Among the entries below, find each line with "UnboundLocalError" and show it.

(Beginning of Data excerpts)

(** * optopus: domain model, broker translation and bracket orders

    A shallow embedding of the parts of [optopus/data_objects.py],
    [optopus/ib_adapter.py] and [optopus/optopus.py] that the specification
    speaks about.

    Python [float] is IEEE 754 binary64, which is what the primitive floats
    of the Standard Library are: quotes and prices are [float] and the
    arithmetic is the hardware one.  Python [int] is [Z], [str] is [string],
    a [dict] with string keys is a [gmap string], [None] is the [None] of an
    [option], and a call that may raise returns a [result]. *)

From Stdlib Require Import ZArith Floats Ascii String.
From stdpp Require Import base option strings list gmap.

Local Open Scope string_scope.
Local Open Scope Z_scope.

(** ** Python values and exceptions *)

Inductive exn :=
| KeyError (key : string)
| AttributeError (msg : string)
| ValueError (msg : string)
| UnboundLocalError (name : string)
| TypeError (msg : string).

Inductive result (A : Type) :=
| Ok (a : A)
| Raise (e : exn).

Arguments Ok {A} a.
Arguments Raise {A} e.

#[global] Instance result_ret : MRet result := @Ok.

#[global] Instance result_bind : MBind result :=
  fun A B (k : A -> result B) (m : result A) =>
    match m with
    | Ok a => k a
    | Raise e => Raise e
    end.

Definition raises {A} (m : result A) : Prop :=
  exists e, m = Raise e.

Module Py.

(** [nan] and [is_nan] are imported from [optopus.utils]. *)
Definition nan : float := PrimFloat.nan.

Definition is_nan (x : float) : bool := PrimFloat.is_nan x.

Definition le (a b : float) : bool := PrimFloat.leb a b.

Definition lt (a b : float) : bool := PrimFloat.ltb a b.

Definition gt (a b : float) : bool := PrimFloat.ltb b a.

Definition eq (a b : float) : bool := PrimFloat.eqb a b.

(** [max(a, b)] of the builtins: the first argument unless the second is
    greater. *)
Definition max (a b : float) : float := if lt a b then b else a.

(** Truth value of a [str]: the empty string is false. *)
Definition truthy (s : string) : bool :=
  match s with
  | EmptyString => false
  | String _ _ => true
  end.

(** [d[k]] on a [dict]. *)
Definition getitem {V} (d : gmap string V) (k : string) : result V :=
  match d !! k with
  | Some v => Ok v
  | None => Raise (KeyError k)
  end.

(** [k in d] *)
Definition contains {V} (d : gmap string V) (k : string) : bool :=
  bool_decide (is_Some (d !! k)).

(** [s.split(sep)] for a separator of one character. *)
Fixpoint split (sep : Ascii.ascii) (s : string) : list string :=
  match s with
  | EmptyString => [EmptyString]
  | String c s' =>
      if Ascii.eqb c sep then EmptyString :: split sep s'
      else match split sep s' with
           | w :: ws => String c w :: ws
           | [] => [String c EmptyString]
           end
  end.

(** [a, b, c = l] *)
Definition unpack3 {A} (l : list A) : result (A * A * A) :=
  match l with
  | [a; b; c] => Ok (a, b, c)
  | _ => Raise (ValueError "unpack")
  end.

(** [a, b, c, d = l] *)
Definition unpack4 {A} (l : list A) : result (A * A * A * A) :=
  match l with
  | [a; b; c; d] => Ok (a, b, c, d)
  | _ => Raise (ValueError "unpack")
  end.

(** Reading a local variable that may not have been assigned. *)
Definition local {A} (name : string) (x : option A) : result A :=
  match x with
  | Some a => Ok a
  | None => Raise (UnboundLocalError name)
  end.

(** A call with keyword arguments only, of a function that takes neither
    [*args] nor [**kwargs]: the first keyword that names no parameter, if
    there is one, makes the call raise [TypeError]. *)
Definition unexpected_keyword (parameters keywords : list string)
    : option string :=
  List.find (fun k => negb (existsb (String.eqb k) parameters)) keywords.

(** [len(l)] *)
Definition len {A} (l : list A) : Z := Z.of_nat (length l).

(** [range(start, stop, step)], as the list of the values it yields. *)
Definition range (start stop step : Z) : result (list Z) :=
  if step =? 0 then Raise (ValueError "range() arg 3 must not be zero")
  else
    let count :=
      if 0 <? step
      then (if start <? stop then (stop - start + step - 1) / step else 0)
      else (if stop <? start then (start - stop - step - 1) / (- step) else 0) in
    Ok (map (fun k => start + Z.of_nat k * step) (seq 0 (Z.to_nat count))).

(** The bound of a slice brought within a list of [n] elements: a negative
    bound counts from the end, and a bound beyond an end is that end. *)
Definition slice_index (n i : Z) : Z :=
  if i <? 0 then Z.max (i + n) 0 else Z.min i n.

(** [l[i:j]] *)
Definition slice {A} (l : list A) (i j : Z) : list A :=
  let lo := slice_index (len l) i in
  let hi := slice_index (len l) j in
  take (Z.to_nat (hi - lo)) (drop (Z.to_nat lo) l).

(** Truth value of a [float]: zero is false, a NaN is true. *)
Definition truthy_float (x : float) : bool := negb (eq x 0%float).

(** [sep.join(l)] *)
Fixpoint join (sep : string) (l : list string) : string :=
  match l with
  | [] => ""
  | x :: l' =>
      match l' with
      | [] => x
      | _ :: _ => x +:+ sep +:+ join sep l'
      end
  end.

(** A [for] loop that appends what its body returns for each element, and
    stops at the first exception. *)
Fixpoint for_each {A B} (body : A -> result B) (l : list A) : result (list B) :=
  match l with
  | [] => Ok []
  | x :: l' =>
      y ← body x;
      ys ← for_each body l';
      mret (y :: ys)
  end.

(** A [datetime.datetime] is the number of microseconds since the epoch, a
    [timedelta] a number of microseconds; [delta.days] is the floor of the
    division by one day. *)
Definition datetime := Z.

Definition microseconds_per_day : Z := 86400000000.

Definition days (delta : Z) : Z := delta / microseconds_per_day.

(** A [datetime.date]. *)
Record date := Date { year : Z; month : Z; day : Z }.

End Py.

(** ** [data_objects.py]: the enumerations *)

Inductive DataSource := IB | Quandl.

Inductive AssetType :=
| Stock | Option_ | Future | Forex | Index | CFD | Bond | Commodity
| FuturesOption | MutualFund | Warrant.

Inductive StrategyType := SellNakedPut.

Inductive OrderType := Market | Limit | Stop.

(** [ib_adapter.py] imports this enumeration under the name [OptionRight]. *)
Inductive RightType := Call | Put.

Inductive OptionMoneyness := AtTheMoney | InTheMoney | OutTheMoney | NA.

Inductive OwnershipType := Buyer | Seller.

Inductive OrderRol := NewLeg | TakeProfit | StopLoss.

Inductive OrderStatus :=
| APIPending | PendingSubmit | PendingCancel | PreSubmitted | Submitted
| APICancelled | Cancelled | Filled | Inactive.

Definition RightType_value (r : RightType) : string :=
  match r with Call => "C" | Put => "P" end.

Definition OwnershipType_value (o : OwnershipType) : string :=
  match o with Buyer => "BUY" | Seller => "SELL" end.

Definition OrderRol_value (r : OrderRol) : string :=
  match r with NewLeg => "NL" | TakeProfit => "TP" | StopLoss => "SL" end.

(** [optopus.currency.Currency] is an enumeration; the domain model and the
    adapter read only its [.value], by which it is represented. *)
Record Currency := { Currency_value : string }.

(** ** [data_objects.AssetData]: the market snapshot *)

Module AssetData.

Record t := {
  code : string;
  asset_type : AssetType;
  high : float;
  low : float;
  close : float;
  bid : float;
  bid_size : float;
  ask : float;
  ask_size : float;
  last : float;
  last_size : float;
  time : option Py.datetime;
  volume : float;
  stdev : option float;
  midpoint : float;
  market_price : float
}.

(** The last three [if] statements of [__init__], with [self.market_price]
    threaded through them. *)
Definition derive_market_price (midpoint bid last ask close : float) : float :=
  let market_price := Py.nan in
  let market_price :=
    if Py.is_nan midpoint || (Py.le bid last && Py.le last ask)
    then last else market_price in
  let market_price :=
    if Py.is_nan market_price then midpoint else market_price in
  let market_price :=
    if Py.is_nan market_price || Py.eq market_price (-1)%float
    then close else market_price in
  market_price.

Definition __init__ (code : string) (asset_type : AssetType)
    (high low close bid bid_size ask ask_size last last_size volume : float)
    (time : option Py.datetime) : t :=
  let midpoint := PrimFloat.div (PrimFloat.add bid ask) 2%float in
  {| code := code; asset_type := asset_type;
     high := high; low := low; close := close;
     bid := bid; bid_size := bid_size; ask := ask; ask_size := ask_size;
     last := last; last_size := last_size; time := time; volume := volume;
     stdev := None;
     midpoint := midpoint;
     market_price := derive_market_price midpoint bid last ask close |}.

(** A snapshot from its quote alone, the other arguments at their default
    [nan]. *)
Definition of_quote (code : string) (asset_type : AssetType)
    (close bid ask last : float) (time : option Py.datetime) : t :=
  __init__ code asset_type Py.nan Py.nan close bid Py.nan ask Py.nan last
           Py.nan Py.nan time.

End AssetData.

(** ** [data_objects.BarData] *)

Module BarData.

Record t := {
  code : string;
  bar_time : float;
  bar_open : float;
  bar_high : float;
  bar_low : float;
  bar_close : float;
  bar_average : float;
  bar_volume : float;
  bar_count : float
}.

End BarData.

(** ** [data_objects.OptionData] *)

Module OptionData.

(** [moneyness] holds what the caller passes, the string value of an
    [OptionMoneyness]. *)
Record t := {
  code : string;
  asset_type : AssetType;
  expiration : Py.date;
  strike : float;
  right : RightType;
  high : float;
  low : float;
  close : float;
  bid : float;
  bid_size : float;
  ask : float;
  ask_size : float;
  last : float;
  last_size : float;
  option_price : float;
  volume : float;
  delta : float;
  gamma : float;
  theta : float;
  vega : float;
  implied_volatility : float;
  underlying_price : float;
  underlying_dividends : float;
  moneyness : string;
  intrinsic_value : float;
  extrinsic_value : float;
  time : option Py.datetime;
  DTE : Z
}.

Section Builtins.

(** [d.toordinal()]: the difference of two dates is the difference of
    their ordinals, in days. *)
Variable toordinal : Py.date -> Z.

(** [today] is the value of [datetime.datetime.now().date()] at the call. *)
Definition __init__ (code : string) (expiration : Py.date) (strike : float)
    (right : RightType)
    (high low close bid bid_size ask ask_size last last_size option_price
     volume delta gamma theta vega implied_volatility underlying_price
     underlying_dividends : float)
    (moneyness : string) (intrinsic_value extrinsic_value : float)
    (time : option Py.datetime) (today : Py.date) : t :=
  {| code := code; asset_type := Option_; expiration := expiration;
     strike := strike; right := right; high := high; low := low;
     close := close; bid := bid; bid_size := bid_size; ask := ask;
     ask_size := ask_size; last := last; last_size := last_size;
     option_price := option_price; volume := volume; delta := delta;
     gamma := gamma; theta := theta; vega := vega;
     implied_volatility := implied_volatility;
     underlying_price := underlying_price;
     underlying_dividends := underlying_dividends;
     moneyness := moneyness; intrinsic_value := intrinsic_value;
     extrinsic_value := extrinsic_value; time := time;
     DTE := toordinal expiration - toordinal today |}.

(End of Data excerpts)

Solution to the problem:
| UnboundLocalError (name : string)
  | None => Raise (UnboundLocalError name)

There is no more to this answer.